Definition downvoteDocument (m : ModelName) (id uid : string)
    : M (Response Document.t) :=
  let* document := Model_findById m id in
  match document with
  | None => throw (AppError "Document not found" 404)
  | Some document =>
    let* userDoc := User_findById uid in
    let* creator := User_findById (Document.creator document) in
    match m, userDoc with
    | Votable k, Some userDoc =>
      if includes (downvotedDocs k userDoc) id then
        throw (AppError "You have already downvoted" 400)
      else
        let* (userDoc, document, creator) :=
          if includes (upvotedDocs k userDoc) id then
            let userDoc :=
              set_upvotedDocs k (pull (upvotedDocs k userDoc) id) userDoc in
            let document :=
              Document.set_upvotes (Document.upvotes document - 1) document in
            let* creator := karma_decr creator in
            ret (userDoc, document, creator)
          else ret (userDoc, document, creator) in
        let userDoc :=
          set_downvotedDocs k (push (downvotedDocs k userDoc) id).1 userDoc in
        userDoc_save uid userDoc ;;
        let document :=
          Document.set_downvotes (Document.downvotes document + 1) document in
        document_save m id document ;;
        let* creator := karma_decr creator in
        creator_save_opt (Document.creator document) creator ;;
        json 200 document
    | _, _ => throw TypeError
    end
  end.

Definition removeUpvote (m : ModelName) (id uid : string)
    : M (Response Document.t) :=
  let* document := Model_findById m id in
  match document with
  | None => throw (AppError "Document not found" 404)
  | Some document =>
    let* userDoc := User_findById uid in
    let* creator := User_findById (Document.creator document) in
    match m, userDoc with
    | Votable k, Some userDoc =>
      if negb (includes (upvotedDocs k userDoc) id) then
        throw (AppError "You have not upvoted" 400)
      else
        let userDoc :=
          set_upvotedDocs k (pull (upvotedDocs k userDoc) id) userDoc in
        let document :=
          Document.set_upvotes (Document.upvotes document - 1) document in
        let* creator := karma_decr creator in
        userDoc_save uid userDoc ;;
        document_save m id document ;;
        creator_save_opt (Document.creator document) creator ;;
        json 200 document
    | _, _ => throw TypeError
    end
  end.

Definition removeDownvote (m : ModelName) (id uid : string)
    : M (Response Document.t) :=
  let* document := Model_findById m id in
  match document with
  | None => throw (AppError "Document not found" 404)
  | Some document =>
    let* userDoc := User_findById uid in
    let* creator := User_findById (Document.creator document) in
    match m, userDoc with
    | Votable k, Some userDoc =>
      if negb (includes (downvotedDocs k userDoc) id) then
        throw (AppError "You have not downvoted" 400)
      else
        let userDoc :=
          set_downvotedDocs k (pull (downvotedDocs k userDoc) id) userDoc in
        let document :=
          Document.set_downvotes (Document.downvotes document - 1) document in
        let* creator := karma_incr creator in
        userDoc_save uid userDoc ;;
        document_save m id document ;;
        creator_save_opt (Document.creator document) creator ;;
        json 200 document
    | _, _ => throw TypeError
    end
  end.

(** ** The community handlers (community controller) *)

(** The pattern [/^\w+$/]: one or more of [A-Za-z0-9_] and nothing
    else. *)
Definition is_word (a : ascii) : bool :=
  let n := nat_of_ascii a in
  ((48 <=? n) && (n <=? 57) || (65 <=? n) && (n <=? 90) ||
   (n =? 95) || (97 <=? n) && (n <=? 122))%nat.

Fixpoint all_word (name : string) : bool :=
  match name with
  | EmptyString => true
  | String a rest => is_word a && all_word rest
  end.

Definition match_word (name : string) : bool :=
  match name with
  | EmptyString => false
  | String _ _ => all_word name
  end.

(** What the [Set] constructor can be handed in the two handlers below:
    an array, or the number that [push] returns. *)
Inductive JsValue :=
  | JsArray (l : list string)
  | JsNumber (n : nat).

(** The elements of a JavaScript [Set] built from an array, in insertion
    order: the first occurrence of each value. *)
Fixpoint Set_elements (l : list string) : list string :=
  match l with
  | [] => []
  | x :: rest => x :: filter (λ y, y ≠ x) (Set_elements rest)
  end.

(** [[...new Set(v)]]: a number is not iterable. *)
Definition new_Set (v : JsValue) : M (list string) :=
  match v with
  | JsArray l => ret (Set_elements l)
  | JsNumber _ => throw TypeError
  end.

(** The fields of [req.body] that the handlers look at.  [None] is a
    field that the request leaves out. *)
Record CommunityBody := mkBody {
  name : string;
  moderators : option (list string);
  bannedUsers : option (list string)
}.

(** [Community.create]: the store assigns the id [newId] to the new
    record. *)
Definition Community_create (newId : string) (c : Community.t)
    : M Community.t :=
  λ s, (set_communities (<[newId := c]> (communities s)) s, Ok c).

(** [subCreatorDoc?.karma < 49]: [undefined < 49] is false. *)
Definition karma_below_threshold (subCreatorDoc : option User.t) : bool :=
  match subCreatorDoc with
  | Some u => (User.karma u <? 49)%Z
  | None => false
  end.

Definition createCommunity (body : CommunityBody) (uid newId : string)
    : M (Response Community.t) :=
  if negb (match_word (name body)) then
    throw (AppError
      "Community name can only contain letters, numbers and underscores" 400)
  else
    let* subCreatorDoc := User_findById uid in
    if karma_below_threshold subCreatorDoc then
      throw (AppError "You need at least 50 karma to create a community" 400)
    else
      let* mods :=
        match moderators body with
        | Some moderators => new_Set (JsNumber (push moderators uid).2)
        | None => ret [uid]
        end in
      let* community :=
        Community_create newId
          (Community.mk (name body) uid mods (default [] (bannedUsers body)) 0) in
      json 201 community.

(** *** Ids written in the request

    [updateCommunity], [ban] and [unban] receive ids as text of the
    request ([req.params.id], [req.body.user], [req.body.moderators]).
    Mongoose casts such a text to an ObjectId before it queries or
    stores it, and rejects with a [CastError] when the text is no id.
    One id has several texts (its hexadecimal digits in either case);
    the string that [toString()] gives for it is one of them.

    The cast belongs to the database driver and is a parameter [cast] of
    the handlers: [cast text = Some oid] when [text] denotes the id whose
    string form is [oid], and [None] when it denotes none.  The handlers
    compare the text itself wherever the source does. *)

(** [User.findById(text)]: the record comes back with its [_id]. *)
Definition User_findById_cast (cast : string → option string) (text : string)
    : M (option (string * User.t)) :=
  match cast text with
  | Some oid => λ s, (s, Ok (pair oid <$> users s !! oid))
  | None => throw CastError
  end.

Definition Community_findById_cast (cast : string → option string)
    (text : string) : M (option (string * Community.t)) :=
  match cast text with
  | Some oid => λ s, (s, Ok (pair oid <$> communities s !! oid))
  | None => throw CastError
  end.

(** The cast of an array of texts, element by element; one text that is
    no id fails the whole array. *)
Fixpoint cast_all (cast : string → option string) (l : list string)
    : option (list string) :=
  match l with
  | [] => Some []
  | text :: rest =>
    match cast text, cast_all cast rest with
    | Some oid, Some oids => Some (oid :: oids)
    | _, _ => None
    end
  end.

(** The cast of an array field that the request may leave out. *)
Definition cast_field (cast : string → option string)
    (field : option (list string)) : option (option (list string)) :=
  match field with
  | Some l => Some <$> cast_all cast l
  | None => Some None
  end.

(** [findByIdAndUpdate] with [new: true]: [name] and [moderators] are
    set, [bannedUsers] is set when the body has it.  The id and the two
    arrays are cast; nothing is written when a cast fails. *)
Definition Community_findByIdAndUpdate (cast : string → option string)
    (id : string) (body : CommunityBody) (mods : list string)
    : M (option Community.t) :=
  match cast id, cast_all cast mods, cast_field cast (bannedUsers body) with
  | Some oid, Some mods, Some banned =>
    λ s, let upd c :=
           Community.mk (name body) (Community.creator c) mods
             (default (Community.bannedUsers c) banned)
             (Community.subscribers c) in
         let cs := alter upd oid (communities s) in
         (set_communities cs s, Ok (cs !! oid))
  | _, _, _ => throw CastError
  end.

(** The texts that [updateCommunity] computes as [mods] and hands to
    the update. *)
Definition update_mods (body : CommunityBody) (uid : string) : list string :=
  match moderators body with
  | Some moderators => Set_elements (moderators ++ [uid])
  | None => [uid]
  end.

(** [id] is [req.params.id] and [uid] is [req.user.id].  The [Set]
    removes repeated texts, before the update casts them. *)
Definition updateCommunity (cast : string → option string) (id : string)
    (body : CommunityBody) (uid : string)
    : M (Response (option Community.t)) :=
  let* community := Community_findById_cast cast id in
  match community with
  | None => throw (AppError "Community does not exist" 404)
  | Some (_, community) =>
    if negb (String.eqb (Community.creator community) uid) then
      throw (AppError "You are not the creator of this community" 400)
    else
      let* mods :=
        match moderators body with
        | Some moderators => new_Set (JsArray (moderators ++ [uid]))
        | None => ret [uid]
        end in
      let* updatedCommunity :=
        Community_findByIdAndUpdate cast id body mods in
      json 200 updatedCommunity
  end.

(** [id] is [req.params.id], [actor] is [req.user.id] and [target] is
    [req.body.user].  The user is found through the cast of [target];
    the creator and the banned users are compared with [target] itself,
    and what is pushed is the [_id] of the user found.  [save] writes
    the community back under its own [_id]. *)
Definition ban (cast : string → option string) (id actor target : string)
    : M (Response Community.t) :=
  let* community := Community_findById_cast cast id in
  let* user := User_findById_cast cast target in
  match user, community with
  | None, _ => throw (AppError "User not found" 404)
  | Some _, None => throw (AppError "Community not found" 404)
  | Some (user_id, _), Some (community_id, community) =>
    if negb (includes (Community.moderators community) actor) then
      throw (AppError "You are not a moderator of this community" 400)
    else if String.eqb (Community.creator community) target then
      throw (AppError "Unauthorized" 400)
    else if includes (Community.bannedUsers community) target then
      throw (AppError "User is already banned from this community" 400)
    else
      let community :=
        Community.set_bannedUsers
          (push (Community.bannedUsers community) user_id).1 community in
      community_save community_id community ;;
      json 200 community
  end.

(** The banned users are tested and filtered by [target] itself; the
    strings kept are string forms of stored ids. *)
Definition unban (cast : string → option string) (id actor target : string)
    : M (Response Community.t) :=
  let* community := Community_findById_cast cast id in
  let* user := User_findById_cast cast target in
  match user, community with
  | None, _ => throw (AppError "User not found" 404)
  | Some _, None => throw (AppError "Community not found" 404)
  | Some _, Some (community_id, community) =>
    if negb (includes (Community.moderators community) actor) then
      throw (AppError "You are not a moderator of this community" 400)
    else if includes (Community.bannedUsers community) target then
      let community :=
        Community.set_bannedUsers
          (filter (λ userId, userId ≠ target) (Community.bannedUsers community))
          community in
      community_save community_id community ;;
      json 200 community
    else
      throw (AppError "User is not banned from this community" 400)
  end.

(** The four vote routes of a votable model. *)
Inductive VoteOp := Upvote | Downvote | RemoveUpvote | RemoveDownvote.

Definition applyVote (op : VoteOp) : ModelName → string → string →
    M (Response Document.t) :=
  match op with
  | Upvote => upvoteDocument
  | Downvote => downvoteDocument
  | RemoveUpvote => removeUpvote
  | RemoveDownvote => removeDownvote
  end.

(** The uniqueness invariant of a user's opposing vote-sets, for one
    document id and one content kind. *)
Definition unique_vote (k : Kind) (id : string) (u : User.t) : Prop :=
  ¬ (id ∈ upvotedDocs k u ∧ id ∈ downvotedDocs k u).

(** ** The other document handlers (handler factory) *)

(** [req.user], the authenticated caller: its id and its role. *)
Module ReqUser.
Record t := mk { id : string; role : string }.
End ReqUser.

Definition getDocument (m : ModelName) (id : string)
    : M (Response Document.t) :=
  let* document := Model_findById m id in
  match document with
  | None => throw (AppError "Document not found" 404)
  | Some document => json 200 document
  end.

(** [bannedUsers?.includes(user.id)]: [undefined] when the community is
    not found, which the test takes as false. *)
Definition banned_in (communityDoc : option Community.t) (uid : string) : bool :=
  match communityDoc with
  | Some c => includes (Community.bannedUsers c) uid
  | None => false
  end.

**Exercise description:** Above are the records; repeat exactly the lines from the one holding "(** The texts" down to the one holding "Set_elements (moderators ++ [uid])", end lines included.

**Expected answer:**
(** The texts that [updateCommunity] computes as [mods] and hands to
    the update. *)
Definition update_mods (body : CommunityBody) (uid : string) : list string :=
  match moderators body with
  | Some moderators => Set_elements (moderators ++ [uid])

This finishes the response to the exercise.